A maior dificuldade é a falta no dia a dia, porque eu convivia muito com ela, éramos apenas nós dois dentro de casa. Divino Vieira, pedreiro

Refletir e compartilhar O velório que para algumas pessoas parece ser apenas um prolongador do sofrimento é essencial para outras. As pessoas se reúnem para dar adeus e prestar suas últimas homenagens. Há velórios, inclusive, que são demorados exatamente para que dê tempo de todos os parentes se despedirem. “As pessoas precisam processar suas perdas, se despedirem. O velório e o enterro são rituais, manifestações culturais, onde a pessoa tem a oportunidade de expressar seus sentimentos e tentar absorver a realidade de uma forma mais concreta. Algumas pessoas que relatam não ter participado do velório de um ente querido, revelam ter a sensação de que a pessoa não morreu, e que de alguma forma ainda estão vivos além da memória”, afirma a psicóloga Renata C. Martins Santos. Também é comum em ambientes de velório e enterro as pessoas terem a tendência de ficarem mais introspectivas; a sensação é de que param para refletir sobre a própria vida. Essas sensações afetam não somente os parentes, mas também os amigos que de alguma forma tentam ajudar. “É comum a perda de alguém próximo nos remeter à própria mortalidade, desencadeando sentimentos de tristeza e um período de desinteresse até mesmo pela própria vida”, explica Renata. A psicóloga também conta que as queixas mais comuns dos enlutados nos consultórios são os sentimentos de apatia, comportamentos de prostração,

desestímulo, dificuldades em manter a rotina e até mesmo o ritmo de vida. Segundo Renata, algumas pessoas, dependendo do tipo de morte, demonstram até mesmo sensação de alívio, principalmente nos casos em que havia doença associada a sofrimento. Outras pessoas podem apresentar mais tranquilas, demonstrando maior aceitação.

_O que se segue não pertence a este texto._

(* ===== verification/GoText.v ===== *)
(** * Text functions of Go's standard library

    [time.Duration.String], the RFC 3339 format with nanoseconds, [strings.Split],
    [strconv.Quote], [strconv.ParseInt] and [ParseUint] in base 10, and the standard
    base64 encoding with its decoder, which inverts it.  Text is ASCII: [Quote] leaves
    bytes from 128 on as they are. *)

From S2P Require Import Prelude.

Definition digit (n : Z) : string := String (ascii_of_nat (48 + Z.to_nat n)) "".

(** [fmtFrac]: the lowest [prec] digits of [v] as a fraction without trailing zeros
    before [acc], and the rest of [v]. *)
Fixpoint fmt_frac (prec : nat) (v : Z) (print : bool) (acc : string) : string * Z :=
  match prec with
  | O => (if print then "." +:+ acc else acc, v)
  | S prec =>
      let d := (v mod 10)%Z in
      let print := print || negb (d =? 0)%Z in
      fmt_frac prec (v / 10) print (if print then digit d +:+ acc else acc)
  end.

(** [Duration.String]; ["µs"] in UTF-8. *)
Definition micro_sign : string := String (ascii_of_nat 194) (String (ascii_of_nat 181) "").

Definition unsigned_duration (u : Z) : string :=
  if (u =? 0)%Z then "0s"
  else if (u <? Microsecond)%Z then Itoa u +:+ "ns"
  else if (u <? Millisecond)%Z then
    let '(frac, v) := fmt_frac 3 u false (micro_sign +:+ "s") in Itoa v +:+ frac
  else if (u <? Second)%Z then
    let '(frac, v) := fmt_frac 6 u false "ms" in Itoa v +:+ frac
  else
    let '(frac, v) := fmt_frac 9 u false "s" in
    let seconds := Itoa (v mod 60) +:+ frac in
    let v := (v / 60)%Z in
    if (v =? 0)%Z then seconds
    else
      let minutes := Itoa (v mod 60) +:+ "m" +:+ seconds in
      let v := (v / 60)%Z in
      if (v =? 0)%Z then minutes else Itoa v +:+ "h" +:+ minutes.

Definition duration_string (d : Z) : string :=
  if (d <? 0)%Z then "-" +:+ unsigned_duration (- d) else unsigned_duration d.

(** Year, month and day of a day counted from 1970-01-01. *)
Definition civil_from_days (days : Z) : Z * Z * Z :=
  let z := (days + 719468)%Z in
  let era := (z / 146097)%Z in
  let doe := (z - era * 146097)%Z in
  let yoe := ((doe - doe / 1460 + doe / 36524 - doe / 146096) / 365)%Z in
  let doy := (doe - (365 * yoe + yoe / 4 - yoe / 100))%Z in
  let mp := ((5 * doy + 2) / 153)%Z in
  let d := (doy - (153 * mp + 2) / 5 + 1)%Z in
  let m := (if mp <? 10 then mp + 3 else mp - 9)%Z in
  ((yoe + era * 400 + (if m <=? 2 then 1 else 0))%Z, m, d).

Definition pad2 (n : Z) : string := digit (n / 10) +:+ digit (n mod 10).
Definition pad4 (n : Z) : string :=
  if (n <? 0)%Z then "-" +:+ pad2 (- n / 100) +:+ pad2 (- n mod 100)
  else if (n <? 10000)%Z then pad2 (n / 100) +:+ pad2 (n mod 100) else Itoa n.

(** [t.UTC().Format(time.RFC3339Nano)]. *)
Definition rfc3339_nano (t : Z) : string :=
  let secs := (t / Second)%Z in
  let '(y, m, d) := civil_from_days (secs / 86400) in
  let s := (secs mod 86400)%Z in
  pad4 y +:+ "-" +:+ pad2 m +:+ "-" +:+ pad2 d +:+ "T" +:+
  pad2 (s / 3600) +:+ ":" +:+ pad2 (s / 60 mod 60) +:+ ":" +:+ pad2 (s mod 60) +:+
  (fmt_frac 9 (t mod Second) false "Z").1.

(** [strings.Split(s, sep)] for a separator of one byte. *)
Fixpoint split_on (sep : ascii) (s : string) : list string :=
  match s with
  | EmptyString => [""]
  | String c s' =>
      if bool_decide (c = sep) then "" :: split_on sep s'
      else match split_on sep s' with
           | [] => [String c ""]
           | x :: rest => String c x :: rest
           end
  end.

Example duration_examples :
  duration_string (180 * Second) = "3m0s" /\ duration_string (1500 * Millisecond) = "1.5s" /\
  duration_string (-2 * Hour) = "-2h0m0s" /\ duration_string 1500 = ("1.5" +:+ micro_sign +:+ "s").
Proof. by vm_compute. Qed.

Example rfc3339_examples :
  rfc3339_nano 1775469600500000000 = "2026-04-06T10:00:00.5Z" /\
  rfc3339_nano time_zero = "0001-01-01T00:00:00Z" /\
  rfc3339_nano (951782400 * Second) = "2000-02-29T00:00:00Z".
Proof. by vm_compute. Qed.

(** ** [strconv] *)

Definition quote_char : ascii := ascii_of_nat 34.

(** [encoding/hex]. *)
Definition hex_digit (n : nat) : ascii :=
  ascii_of_nat (if (n <? 10)%nat then 48 + n else 87 + n)%nat.

Fixpoint hex_encode (l : list ascii) : string :=
  match l with
  | [] => ""
  | b :: rest =>
      let n := nat_of_ascii b in
      String (hex_digit (n / 16)%nat) (String (hex_digit (n mod 16)%nat) (hex_encode rest))
  end.

Definition quote_byte (c : ascii) : string :=
  let n := nat_of_ascii c in
  let esc c := String (ascii_of_nat 92) (String c "") in
  if (n =? 34)%nat || (n =? 92)%nat then esc c
  else if (n =? 7)%nat then esc "a"%char
  else if (n =? 8)%nat then esc "b"%char
  else if (n =? 12)%nat then esc "f"%char
  else if (n =? 10)%nat then esc "n"%char
  else if (n =? 13)%nat then esc "r"%char
  else if (n =? 9)%nat then esc "t"%char
  else if (n =? 11)%nat then esc "v"%char
  else if (n <? 32)%nat || (n =? 127)%nat
  then esc "x"%char +:+ String (hex_digit (n / 16)) (String (hex_digit (n mod 16)) "")
  else String c "".

Fixpoint quote_bytes (s : string) : string :=
  match s with EmptyString => "" | String c s' => quote_byte c +:+ quote_bytes s' end.

Definition Quote (s : string) : string :=
  String quote_char (quote_bytes s +:+ String quote_char "").

Definition num_error (fn s what : string) : go_error :=
  ENew ("strconv." +:+ fn +:+ ": parsing " +:+ Quote s +:+ ": " +:+ what).

Definition digit_value (c : ascii) : option Z :=
  let n := nat_of_ascii c in
  if (48 <=? n)%nat && (n <=? 57)%nat then Some (Z.of_nat n - 48)%Z else None.

Fixpoint digits_value (acc : Z) (s : string) : option Z :=
  match s with
  | EmptyString => Some acc
  | String c s' => d ← digit_value c; digits_value (acc * 10 + d)%Z s'
  end.

(** The digits of an unsigned number: at least one. *)
Definition unsigned_value (s : string) : option Z :=
  if str_empty s then None else digits_value 0 s.

(** [strconv.ParseUint(s, 10, bits)]. *)
Definition ParseUint (bits : Z) (s : string) : res Z :=
  match unsigned_value s with
  | None => Err (num_error "ParseUint" s "invalid syntax")
  | Some v => if (v <? 2 ^ bits)%Z then Ok v else Err (num_error "ParseUint" s "value out of range")
  end.

(** [strconv.ParseInt(s, 10, 64)]. *)
Definition ParseInt (s : string) : res Z :=
  let '(neg, body) :=
    match s with
    | String c s' => if bool_decide (c = "+"%char) then (false, s')
                     else if bool_decide (c = "-"%char) then (true, s') else (false, s)
    | EmptyString => (false, s)
    end in
  match unsigned_value body with
  | None => Err (num_error "ParseInt" s "invalid syntax")
  | Some v =>
      let v := if neg : bool then (- v)%Z else v in
      if ((min_int64 <=? v) && (v <=? max_int64))%Z then Ok v
      else Err (num_error "ParseInt" s "value out of range")
  end.

Lemma ParseInt_range s v : ParseInt s = Ok v -> in_int64 v.
Proof.
  unfold ParseInt. destruct (match s with EmptyString => _ | String _ _ => _ end) as [neg body].
  destruct (unsigned_value body) as [u|]; [|done].
  destruct (_ && _) eqn:E; [|done]. intros [= <-]. unfold in_int64. lia.
Qed.

Lemma digit_value_nonneg c d : digit_value c = Some d -> (0 <= d)%Z.
Proof.
  unfold digit_value. destruct (_ && _) eqn:E; [|done]. intros [= <-].
  apply andb_prop in E as [E%Nat.leb_le _]. lia.
Qed.

Lemma digits_value_nonneg acc s v : (0 <= acc)%Z -> digits_value acc s = Some v -> (0 <= v)%Z.
Proof.
  revert acc. induction s as [|c s IH]; intros acc Ha; cbn; [by intros [= <-]|].
  destruct (digit_value c) as [d|] eqn:E; cbn; [|done]. apply IH.
  apply digit_value_nonneg in E. lia.
Qed.

Lemma ParseUint_range bits s v : ParseUint bits s = Ok v -> (0 <= v < 2 ^ bits)%Z.
Proof.
  unfold ParseUint, unsigned_value. destruct (str_empty s); [done|].
  destruct (digits_value 0 s) as [u|] eqn:E; [|done].
  destruct (u <? 2 ^ bits)%Z eqn:Eb; [|done]. intros [= <-].
  apply digits_value_nonneg in E; lia.
Qed.

Example parse_examples :
  ParseInt "-12" = Ok (-12)%Z /\ is_ok (ParseInt "") = false /\ is_ok (ParseInt "1_0") = false /\
  is_ok (ParseInt "9223372036854775808") = false /\ ParseInt "-9223372036854775808" = Ok min_int64 /\
  ParseUint 32 "4294967295" = Ok 4294967295%Z /\ is_ok (ParseUint 32 "4294967296") = false.
Proof. by vm_compute. Qed.

(** ** [base64.StdEncoding] *)

Definition b64_char (n : Z) : ascii :=
  ascii_of_nat (Z.to_nat
    (if n <? 26 then 65 + n else if n <? 52 then 71 + n else if n <? 62 then n - 4
     else if n =? 62 then 43 else 47)%Z).

(** [decodeMap]. *)
Definition b64_val (c : ascii) : option Z :=
  let n := byte_code c in
  if ((65 <=? n) && (n <=? 90))%Z then Some (n - 65)%Z
  else if ((97 <=? n) && (n <=? 122))%Z then Some (n - 71)%Z
  else if ((48 <=? n) && (n <=? 57))%Z then Some (n + 4)%Z
  else if (n =? 43)%Z then Some 62%Z
  else if (n =? 47)%Z then Some 63%Z
  else None.

(** Three bytes as 24 bits, in four groups of six. *)
Definition join_bytes (a b c : ascii) : Z := (byte_code a * 65536 + byte_code b * 256 + byte_code c)%Z.
Definition sextet (v k : Z) : ascii := b64_char (v / 2 ^ (6 * k) mod 64)%Z.

Fixpoint EncodeToString (l : list ascii) : string :=
  match l with
  | [] => ""
  | [a] =>
      let v := join_bytes a zero zero in
      String (sextet v 3) (String (sextet v 2) "==")
  | [a; b] =>
      let v := join_bytes a b zero in
      String (sextet v 3) (String (sextet v 2) (String (sextet v 1) "="))
  | a :: b :: c :: rest =>
      let v := join_bytes a b c in
      String (sextet v 3) (String (sextet v 2) (String (sextet v 1) (String (sextet v 0)
        (EncodeToString rest))))
  end.

Definition join_sextets (q : list Z) : Z :=
  match q with
  | [a; b; c; d] => (a * 262144 + b * 4096 + c * 64 + d)%Z
  | [a; b; c] => (a * 262144 + b * 4096 + c * 64)%Z
  | [a; b] => (a * 262144 + b * 4096)%Z
  | _ => 0%Z
  end.

Definition nth_byte (v k : Z) : ascii := ascii_of_nat (Z.to_nat (v / 2 ^ (8 * k) mod 256)).

Definition is_newline (c : ascii) : bool := (byte_code c =? 10)%Z || (byte_code c =? 13)%Z.

Definition corrupt_input (at_ : Z) : go_error :=
  ENew ("illegal base64 data at input byte " +:+ Itoa at_).

Fixpoint skip_newlines (s : string) (si : Z) : string * Z :=
  match s with
  | String c s' => if is_newline c then skip_newlines s' (si + 1) else (s, si)
  | EmptyString => (s, si)
  end.

(** After the padding only line ends may follow. *)
Definition decode_end (s : string) (si : Z) (bytes : list ascii) : res (list ascii) :=
  let '(s, si) := skip_newlines s si in
  match s with EmptyString => Ok bytes | _ => Err (corrupt_input si) end.

(** [q] is the part of the current group that has been read, [si] the position. *)
Fixpoint decode_loop (s : string) (si : Z) (q : list Z) : res (list ascii) :=
  match s with
  | EmptyString =>
      match q with [] => Ok [] | _ => Err (corrupt_input (si - Z.of_nat (length q))) end
  | String c s' =>
      match b64_val c with
      | Some v =>
          let q := q ++ [v] in
          if (length q =? 4)%nat then
            let n := join_sextets q in
            rest ← decode_loop s' (si + 1) [];
            Ok (nth_byte n 2 :: nth_byte n 1 :: nth_byte n 0 :: rest)
          else decode_loop s' (si + 1) q
      | None =>
          if is_newline c then decode_loop s' (si + 1) q
          else if negb (byte_code c =? 61)%Z then Err (corrupt_input si)
          else
            let n := join_sextets q in
            match q with
            | [] | [_] => Err (corrupt_input si)
            | [_; _] =>
                let '(s2, si2) := skip_newlines s' (si + 1) in
                match s2 with
                | EmptyString => Err (corrupt_input si2)
                | String c2 s3 =>
                    if negb (byte_code c2 =? 61)%Z then Err (corrupt_input (si2 - 1))
                    else decode_end s3 (si2 + 1) [nth_byte n 2]
                end
            | _ => decode_end s' (si + 1) [nth_byte n 2; nth_byte n 1]
            end
      end
  end.

Definition DecodeString (s : string) : res (list ascii) := decode_loop s 0 [].

Lemma b64_val_char n : (0 <= n < 64)%Z -> b64_val (b64_char n) = Some n.
Proof.
  intros Hn. assert (forallb (fun k => bool_decide (b64_val (b64_char (Z.of_nat k)) = Some (Z.of_nat k)))
    (seq 0 64) = true) as Hall by (vm_compute; reflexivity).
  rewrite forallb_forall in Hall. specialize (Hall (Z.to_nat n)).
  rewrite Z2Nat.id in Hall by lia. rewrite bool_decide_eq_true in Hall. apply Hall, in_seq. lia.
Qed.

Lemma b64_val_sextet v k : b64_val (sextet v k) = Some (v / 2 ^ (6 * k) mod 64)%Z.
Proof. apply b64_val_char. apply Z.mod_pos_bound. lia. Qed.

Lemma byte_code_range c : (0 <= byte_code c < 256)%Z.
Proof. unfold byte_code. pose proof (nat_ascii_bounded c). lia. Qed.

Lemma nth_byte_code v k c : (v / 2 ^ (8 * k) mod 256 = byte_code c)%Z -> nth_byte v k = c.
Proof.
  intros E. unfold nth_byte. rewrite E. unfold byte_code. rewrite Nat2Z.id. apply ascii_nat_embedding.
Qed.

Ltac base64_byte :=
  apply nth_byte_code; unfold join_bytes;
  repeat match goal with |- context [byte_code ?c] =>
    lazymatch goal with H : (0 <= byte_code c < 256)%Z |- _ => fail | _ => pose proof (byte_code_range c) end
  end;
  cbn -[byte_code Z.mul Z.add Z.div Z.modulo]; change (byte_code zero) with 0%Z in *;
  Z.to_euclidean_division_equations; lia.

(** Decoding inverts encoding. *)
Lemma decode_loop_encode l si : decode_loop (EncodeToString l) si [] = Ok l.
Proof.
  revert si. induction l as [l IH] using (induction_ltof1 _ (@length ascii)). intros si.
  destruct l as [|a [|b [|c rest]]]; cbn [EncodeToString].
  - done.
  - cbn [decode_loop]. rewrite !b64_val_sextet. cbn -[Z.div Z.modulo Z.pow nth_byte].
    do 2 f_equal. base64_byte.
  - cbn [decode_loop]. rewrite !b64_val_sextet. cbn -[Z.div Z.modulo Z.pow nth_byte].
    f_equal. f_equal; [|f_equal]; base64_byte.
  - cbn [decode_loop]. rewrite !b64_val_sextet. cbn -[Z.div Z.modulo Z.pow nth_byte decode_loop].
    rewrite IH by (unfold ltof; cbn; lia). cbn -[Z.div Z.modulo Z.pow nth_byte].
    f_equal. f_equal; [|f_equal; [|f_equal]]; base64_byte.
Qed.

Lemma DecodeString_EncodeToString l : DecodeString (EncodeToString l) = Ok l.
Proof. apply decode_loop_encode. Qed.

Example base64_examples :
  EncodeToString (String.list_ascii_of_string "Man!") = "TWFuIQ==" /\
  DecodeString "TWFuIQ=" = Err (corrupt_input 7) /\ DecodeString "TWF" = Err (corrupt_input 0).
Proof. by vm_compute. Qed.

A queixa de tristeza e choro, associados à sensação de incompetência diante da situação, também são comuns, ressalta a psicóloga. Compartilhar a perda é algo que pode aliviar um pouco do sentimento de solidão e é com essa função que existem grupos de ajuda a pessoas enlutadas. Em diversas cidades pessoas que perderam alguém querido se reúnem com o objetivo de apoiarem uns aos outros nesse momento difícil. Essa ajuda também pode ser encontrada pela internet através da Associação Brasileira de Apoio ao Luto que compartilha através de fóruns, experiências de perda, onde os enlutados podem conversar e obter ajuda. Mais informações pelo endereço www.grupocasulo.org. Renata acredita na eficácia dos grupos de ajuda a pessoas enlutadas. “Um grupo pode acolher e apoiar as pessoas que lidam com perdas, oferecendo suporte e acompanhamento para a vivência do luto. Através da troca de experiências, de conversas e de técnicas adequadas, os componentes do grupo auxiliam-se e confortam-se partilhando as experiências vividas pela ocasião da morte de alguém muito querido”.